# What the exercise asks
Which lines below fall between the one containing "(* ===== verification/KeyStore.v ===== *)" and the one containing "#[export] Instance CBase58Data_countable"? Repeat them exactly, counting both of those lines, and add nothing else.

Saved data entries:
------------------------------------

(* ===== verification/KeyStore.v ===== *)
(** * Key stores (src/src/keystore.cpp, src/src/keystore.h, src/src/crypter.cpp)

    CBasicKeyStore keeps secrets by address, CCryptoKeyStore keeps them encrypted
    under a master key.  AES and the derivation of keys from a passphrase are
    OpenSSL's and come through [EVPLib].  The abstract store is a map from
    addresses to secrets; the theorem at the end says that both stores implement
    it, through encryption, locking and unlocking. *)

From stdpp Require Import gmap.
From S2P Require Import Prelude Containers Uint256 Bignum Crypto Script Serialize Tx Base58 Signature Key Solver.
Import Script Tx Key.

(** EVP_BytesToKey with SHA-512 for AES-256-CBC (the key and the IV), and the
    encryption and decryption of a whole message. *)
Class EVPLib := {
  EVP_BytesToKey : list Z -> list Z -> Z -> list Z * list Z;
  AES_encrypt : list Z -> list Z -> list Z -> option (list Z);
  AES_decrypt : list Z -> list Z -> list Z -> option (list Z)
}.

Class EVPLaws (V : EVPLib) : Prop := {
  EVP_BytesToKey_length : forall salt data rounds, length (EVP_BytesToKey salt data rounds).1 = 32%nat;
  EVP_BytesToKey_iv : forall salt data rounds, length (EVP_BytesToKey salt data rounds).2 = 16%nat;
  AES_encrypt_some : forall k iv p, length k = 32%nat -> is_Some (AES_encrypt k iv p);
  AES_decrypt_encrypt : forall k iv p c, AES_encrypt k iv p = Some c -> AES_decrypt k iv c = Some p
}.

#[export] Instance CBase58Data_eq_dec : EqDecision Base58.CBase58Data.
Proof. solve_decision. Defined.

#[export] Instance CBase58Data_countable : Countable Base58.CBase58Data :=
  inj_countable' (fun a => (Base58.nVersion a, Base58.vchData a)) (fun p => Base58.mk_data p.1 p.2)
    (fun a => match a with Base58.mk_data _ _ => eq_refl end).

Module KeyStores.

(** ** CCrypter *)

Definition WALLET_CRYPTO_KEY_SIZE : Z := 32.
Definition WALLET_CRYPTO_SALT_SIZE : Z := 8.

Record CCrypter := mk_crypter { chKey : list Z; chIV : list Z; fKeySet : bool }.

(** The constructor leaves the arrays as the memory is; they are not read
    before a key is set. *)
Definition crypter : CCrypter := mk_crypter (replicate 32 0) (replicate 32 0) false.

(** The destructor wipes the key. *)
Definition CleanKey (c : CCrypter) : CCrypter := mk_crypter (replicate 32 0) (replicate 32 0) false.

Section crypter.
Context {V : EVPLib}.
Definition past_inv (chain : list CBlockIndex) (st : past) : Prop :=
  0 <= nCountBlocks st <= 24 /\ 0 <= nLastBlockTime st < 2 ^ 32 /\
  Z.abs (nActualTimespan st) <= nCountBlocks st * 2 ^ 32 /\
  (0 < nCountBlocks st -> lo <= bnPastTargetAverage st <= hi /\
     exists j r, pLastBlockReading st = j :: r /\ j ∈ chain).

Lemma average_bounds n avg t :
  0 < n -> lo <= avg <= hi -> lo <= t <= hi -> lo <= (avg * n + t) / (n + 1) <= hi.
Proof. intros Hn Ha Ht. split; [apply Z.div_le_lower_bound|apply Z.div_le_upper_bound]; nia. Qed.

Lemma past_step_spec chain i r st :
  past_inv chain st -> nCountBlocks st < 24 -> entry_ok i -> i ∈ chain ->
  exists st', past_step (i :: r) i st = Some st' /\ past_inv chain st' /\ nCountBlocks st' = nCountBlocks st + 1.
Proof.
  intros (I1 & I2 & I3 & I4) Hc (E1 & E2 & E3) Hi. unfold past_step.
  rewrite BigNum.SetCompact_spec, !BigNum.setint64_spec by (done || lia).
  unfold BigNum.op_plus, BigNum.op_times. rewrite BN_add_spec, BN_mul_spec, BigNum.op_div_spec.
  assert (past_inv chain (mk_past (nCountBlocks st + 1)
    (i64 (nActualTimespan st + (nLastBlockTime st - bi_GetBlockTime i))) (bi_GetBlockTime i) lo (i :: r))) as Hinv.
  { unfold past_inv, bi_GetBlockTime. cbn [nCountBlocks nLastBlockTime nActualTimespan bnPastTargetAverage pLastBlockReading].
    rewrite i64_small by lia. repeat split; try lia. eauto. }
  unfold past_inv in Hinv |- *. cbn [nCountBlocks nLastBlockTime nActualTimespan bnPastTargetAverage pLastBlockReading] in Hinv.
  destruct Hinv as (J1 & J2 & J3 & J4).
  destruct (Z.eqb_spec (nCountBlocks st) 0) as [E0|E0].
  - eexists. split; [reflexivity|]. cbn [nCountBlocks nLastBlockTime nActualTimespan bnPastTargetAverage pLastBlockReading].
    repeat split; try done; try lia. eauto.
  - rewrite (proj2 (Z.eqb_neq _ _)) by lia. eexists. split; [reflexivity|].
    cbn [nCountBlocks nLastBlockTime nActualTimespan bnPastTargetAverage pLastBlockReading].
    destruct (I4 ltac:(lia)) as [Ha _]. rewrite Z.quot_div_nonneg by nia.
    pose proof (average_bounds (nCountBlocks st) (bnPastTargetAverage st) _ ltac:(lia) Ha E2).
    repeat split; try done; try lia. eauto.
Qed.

------------------------------------

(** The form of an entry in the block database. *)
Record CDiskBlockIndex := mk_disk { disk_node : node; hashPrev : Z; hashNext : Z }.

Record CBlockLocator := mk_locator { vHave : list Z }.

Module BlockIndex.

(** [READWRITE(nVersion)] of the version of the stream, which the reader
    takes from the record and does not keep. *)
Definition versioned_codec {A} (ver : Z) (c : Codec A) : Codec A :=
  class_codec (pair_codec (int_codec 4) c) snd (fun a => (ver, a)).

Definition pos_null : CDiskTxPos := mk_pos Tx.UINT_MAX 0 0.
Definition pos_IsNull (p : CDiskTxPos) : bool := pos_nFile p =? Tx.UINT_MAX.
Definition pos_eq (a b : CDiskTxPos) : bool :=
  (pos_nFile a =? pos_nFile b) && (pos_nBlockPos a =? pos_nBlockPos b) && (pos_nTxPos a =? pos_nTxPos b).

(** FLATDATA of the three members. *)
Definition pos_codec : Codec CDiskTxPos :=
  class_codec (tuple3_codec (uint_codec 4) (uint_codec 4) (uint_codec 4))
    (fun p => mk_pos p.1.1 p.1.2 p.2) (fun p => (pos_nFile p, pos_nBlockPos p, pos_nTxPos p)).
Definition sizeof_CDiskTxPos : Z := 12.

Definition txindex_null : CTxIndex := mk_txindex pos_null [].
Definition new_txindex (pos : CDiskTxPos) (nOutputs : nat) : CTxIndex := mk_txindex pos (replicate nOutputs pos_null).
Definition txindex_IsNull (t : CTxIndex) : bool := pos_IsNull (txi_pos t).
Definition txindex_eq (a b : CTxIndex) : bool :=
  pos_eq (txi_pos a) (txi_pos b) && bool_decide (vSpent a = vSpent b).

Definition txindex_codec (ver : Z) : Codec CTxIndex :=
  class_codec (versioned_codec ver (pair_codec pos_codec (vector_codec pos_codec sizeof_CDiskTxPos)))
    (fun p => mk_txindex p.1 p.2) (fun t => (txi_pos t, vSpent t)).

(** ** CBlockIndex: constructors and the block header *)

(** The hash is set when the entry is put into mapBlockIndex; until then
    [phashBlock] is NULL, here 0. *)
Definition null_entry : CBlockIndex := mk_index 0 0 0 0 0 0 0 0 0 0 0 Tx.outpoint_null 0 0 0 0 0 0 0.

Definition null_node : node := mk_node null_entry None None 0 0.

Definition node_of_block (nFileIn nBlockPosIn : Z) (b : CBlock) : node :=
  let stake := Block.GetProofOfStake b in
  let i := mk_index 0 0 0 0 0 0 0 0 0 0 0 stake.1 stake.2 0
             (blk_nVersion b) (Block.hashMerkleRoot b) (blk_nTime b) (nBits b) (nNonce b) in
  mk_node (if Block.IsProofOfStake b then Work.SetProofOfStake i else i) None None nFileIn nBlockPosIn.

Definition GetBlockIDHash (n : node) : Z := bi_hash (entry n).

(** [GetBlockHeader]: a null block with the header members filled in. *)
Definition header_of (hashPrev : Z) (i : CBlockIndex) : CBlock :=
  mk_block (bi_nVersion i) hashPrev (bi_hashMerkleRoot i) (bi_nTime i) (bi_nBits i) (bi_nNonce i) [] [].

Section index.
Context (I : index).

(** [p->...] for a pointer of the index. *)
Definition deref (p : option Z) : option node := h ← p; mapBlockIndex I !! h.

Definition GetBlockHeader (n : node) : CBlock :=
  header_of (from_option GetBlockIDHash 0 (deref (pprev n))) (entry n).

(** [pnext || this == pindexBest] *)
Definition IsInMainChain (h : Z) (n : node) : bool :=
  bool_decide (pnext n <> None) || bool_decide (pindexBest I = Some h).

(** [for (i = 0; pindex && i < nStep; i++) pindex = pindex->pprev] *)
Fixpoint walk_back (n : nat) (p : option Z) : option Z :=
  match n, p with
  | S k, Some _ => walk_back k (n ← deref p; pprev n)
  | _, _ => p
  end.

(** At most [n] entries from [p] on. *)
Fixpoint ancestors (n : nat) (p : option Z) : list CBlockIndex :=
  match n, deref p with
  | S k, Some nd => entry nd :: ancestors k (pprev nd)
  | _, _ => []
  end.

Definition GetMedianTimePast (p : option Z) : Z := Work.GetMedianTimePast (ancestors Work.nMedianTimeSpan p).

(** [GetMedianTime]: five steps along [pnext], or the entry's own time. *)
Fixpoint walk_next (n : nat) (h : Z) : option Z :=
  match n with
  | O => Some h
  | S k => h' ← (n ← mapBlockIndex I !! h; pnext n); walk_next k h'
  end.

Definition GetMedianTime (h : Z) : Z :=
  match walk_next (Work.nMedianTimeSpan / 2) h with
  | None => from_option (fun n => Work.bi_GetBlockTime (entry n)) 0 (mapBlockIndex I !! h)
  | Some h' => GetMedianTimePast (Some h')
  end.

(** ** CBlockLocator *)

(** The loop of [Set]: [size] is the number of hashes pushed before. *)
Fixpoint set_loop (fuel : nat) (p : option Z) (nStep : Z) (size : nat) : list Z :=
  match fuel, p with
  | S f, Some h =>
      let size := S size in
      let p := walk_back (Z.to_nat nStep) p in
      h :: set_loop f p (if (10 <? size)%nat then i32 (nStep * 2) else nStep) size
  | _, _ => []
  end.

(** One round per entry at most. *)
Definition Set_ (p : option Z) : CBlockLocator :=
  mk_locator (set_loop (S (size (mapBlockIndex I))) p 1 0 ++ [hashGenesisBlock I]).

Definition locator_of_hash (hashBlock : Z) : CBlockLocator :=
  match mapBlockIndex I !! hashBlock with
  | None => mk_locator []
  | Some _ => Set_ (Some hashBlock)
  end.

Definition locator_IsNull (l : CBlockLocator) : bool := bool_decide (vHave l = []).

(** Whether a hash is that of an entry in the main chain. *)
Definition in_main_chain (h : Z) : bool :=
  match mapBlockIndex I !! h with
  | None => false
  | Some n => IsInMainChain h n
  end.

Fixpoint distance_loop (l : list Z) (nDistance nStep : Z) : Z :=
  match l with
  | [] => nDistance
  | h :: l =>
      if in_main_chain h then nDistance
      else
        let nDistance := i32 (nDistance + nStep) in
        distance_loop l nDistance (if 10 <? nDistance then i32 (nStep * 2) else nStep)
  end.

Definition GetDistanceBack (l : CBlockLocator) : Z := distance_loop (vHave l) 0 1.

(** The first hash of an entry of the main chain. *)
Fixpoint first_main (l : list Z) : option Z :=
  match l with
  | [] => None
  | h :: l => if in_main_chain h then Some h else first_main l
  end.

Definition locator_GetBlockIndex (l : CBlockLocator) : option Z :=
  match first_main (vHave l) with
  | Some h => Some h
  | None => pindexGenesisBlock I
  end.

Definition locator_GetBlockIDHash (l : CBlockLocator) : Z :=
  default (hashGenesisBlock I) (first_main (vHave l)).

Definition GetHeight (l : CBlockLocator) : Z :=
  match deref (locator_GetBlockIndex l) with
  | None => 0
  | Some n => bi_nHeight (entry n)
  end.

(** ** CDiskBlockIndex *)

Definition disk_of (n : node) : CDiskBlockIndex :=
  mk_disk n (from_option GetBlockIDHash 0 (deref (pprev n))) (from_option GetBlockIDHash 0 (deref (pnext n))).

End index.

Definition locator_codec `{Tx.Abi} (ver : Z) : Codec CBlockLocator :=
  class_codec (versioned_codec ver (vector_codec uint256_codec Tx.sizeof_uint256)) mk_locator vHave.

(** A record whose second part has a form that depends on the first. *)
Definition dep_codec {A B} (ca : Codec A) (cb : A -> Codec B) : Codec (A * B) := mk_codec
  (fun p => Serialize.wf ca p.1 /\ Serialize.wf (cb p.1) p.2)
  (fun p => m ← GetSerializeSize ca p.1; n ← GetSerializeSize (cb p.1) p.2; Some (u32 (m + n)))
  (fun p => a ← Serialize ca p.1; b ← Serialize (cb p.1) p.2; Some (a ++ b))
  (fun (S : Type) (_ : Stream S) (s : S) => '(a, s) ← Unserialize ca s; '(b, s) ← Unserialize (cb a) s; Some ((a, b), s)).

------------------------------------

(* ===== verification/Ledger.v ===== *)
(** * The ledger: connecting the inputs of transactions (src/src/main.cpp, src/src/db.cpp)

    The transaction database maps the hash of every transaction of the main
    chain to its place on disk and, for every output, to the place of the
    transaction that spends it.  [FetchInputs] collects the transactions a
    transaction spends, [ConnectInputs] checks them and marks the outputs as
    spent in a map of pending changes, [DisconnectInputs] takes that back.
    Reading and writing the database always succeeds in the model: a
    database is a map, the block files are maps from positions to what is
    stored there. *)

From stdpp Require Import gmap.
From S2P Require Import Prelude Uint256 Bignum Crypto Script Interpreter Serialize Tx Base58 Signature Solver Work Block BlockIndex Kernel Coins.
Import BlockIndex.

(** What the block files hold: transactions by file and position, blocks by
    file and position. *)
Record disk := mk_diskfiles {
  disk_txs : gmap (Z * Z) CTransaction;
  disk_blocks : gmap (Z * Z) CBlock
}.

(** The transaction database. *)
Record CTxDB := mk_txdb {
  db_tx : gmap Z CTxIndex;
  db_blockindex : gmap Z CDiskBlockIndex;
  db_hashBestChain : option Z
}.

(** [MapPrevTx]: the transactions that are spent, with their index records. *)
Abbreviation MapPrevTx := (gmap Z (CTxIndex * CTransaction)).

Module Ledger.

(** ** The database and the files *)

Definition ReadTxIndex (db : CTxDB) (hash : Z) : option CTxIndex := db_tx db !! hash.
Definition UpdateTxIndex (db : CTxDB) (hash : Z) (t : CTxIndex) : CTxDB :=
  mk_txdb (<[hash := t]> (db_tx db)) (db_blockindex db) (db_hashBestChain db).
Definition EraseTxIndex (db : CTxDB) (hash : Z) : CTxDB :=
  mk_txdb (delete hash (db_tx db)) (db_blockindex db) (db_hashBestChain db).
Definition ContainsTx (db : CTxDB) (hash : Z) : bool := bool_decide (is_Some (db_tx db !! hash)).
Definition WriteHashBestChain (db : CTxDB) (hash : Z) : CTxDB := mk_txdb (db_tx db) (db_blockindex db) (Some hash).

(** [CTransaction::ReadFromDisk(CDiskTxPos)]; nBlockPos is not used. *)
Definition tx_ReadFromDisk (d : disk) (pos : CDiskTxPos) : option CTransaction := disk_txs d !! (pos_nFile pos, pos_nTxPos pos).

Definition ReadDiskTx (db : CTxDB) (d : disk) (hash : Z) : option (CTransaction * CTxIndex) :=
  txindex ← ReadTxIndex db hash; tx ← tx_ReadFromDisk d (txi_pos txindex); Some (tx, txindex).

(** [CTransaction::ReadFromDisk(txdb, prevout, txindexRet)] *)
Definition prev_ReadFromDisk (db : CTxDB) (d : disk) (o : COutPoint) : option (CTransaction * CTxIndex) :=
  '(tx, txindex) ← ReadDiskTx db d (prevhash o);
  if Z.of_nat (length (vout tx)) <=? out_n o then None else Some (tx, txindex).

------------------------------------

# Output
(* ===== verification/KeyStore.v ===== *)
(** * Key stores (src/src/keystore.cpp, src/src/keystore.h, src/src/crypter.cpp)

    CBasicKeyStore keeps secrets by address, CCryptoKeyStore keeps them encrypted
    under a master key.  AES and the derivation of keys from a passphrase are
    OpenSSL's and come through [EVPLib].  The abstract store is a map from
    addresses to secrets; the theorem at the end says that both stores implement
    it, through encryption, locking and unlocking. *)

From stdpp Require Import gmap.
From S2P Require Import Prelude Containers Uint256 Bignum Crypto Script Serialize Tx Base58 Signature Key Solver.
Import Script Tx Key.

(** EVP_BytesToKey with SHA-512 for AES-256-CBC (the key and the IV), and the
    encryption and decryption of a whole message. *)
Class EVPLib := {
  EVP_BytesToKey : list Z -> list Z -> Z -> list Z * list Z;
  AES_encrypt : list Z -> list Z -> list Z -> option (list Z);
  AES_decrypt : list Z -> list Z -> list Z -> option (list Z)
}.

Class EVPLaws (V : EVPLib) : Prop := {
  EVP_BytesToKey_length : forall salt data rounds, length (EVP_BytesToKey salt data rounds).1 = 32%nat;
  EVP_BytesToKey_iv : forall salt data rounds, length (EVP_BytesToKey salt data rounds).2 = 16%nat;
  AES_encrypt_some : forall k iv p, length k = 32%nat -> is_Some (AES_encrypt k iv p);
  AES_decrypt_encrypt : forall k iv p c, AES_encrypt k iv p = Some c -> AES_decrypt k iv c = Some p
}.

#[export] Instance CBase58Data_eq_dec : EqDecision Base58.CBase58Data.
Proof. solve_decision. Defined.

#[export] Instance CBase58Data_countable : Countable Base58.CBase58Data :=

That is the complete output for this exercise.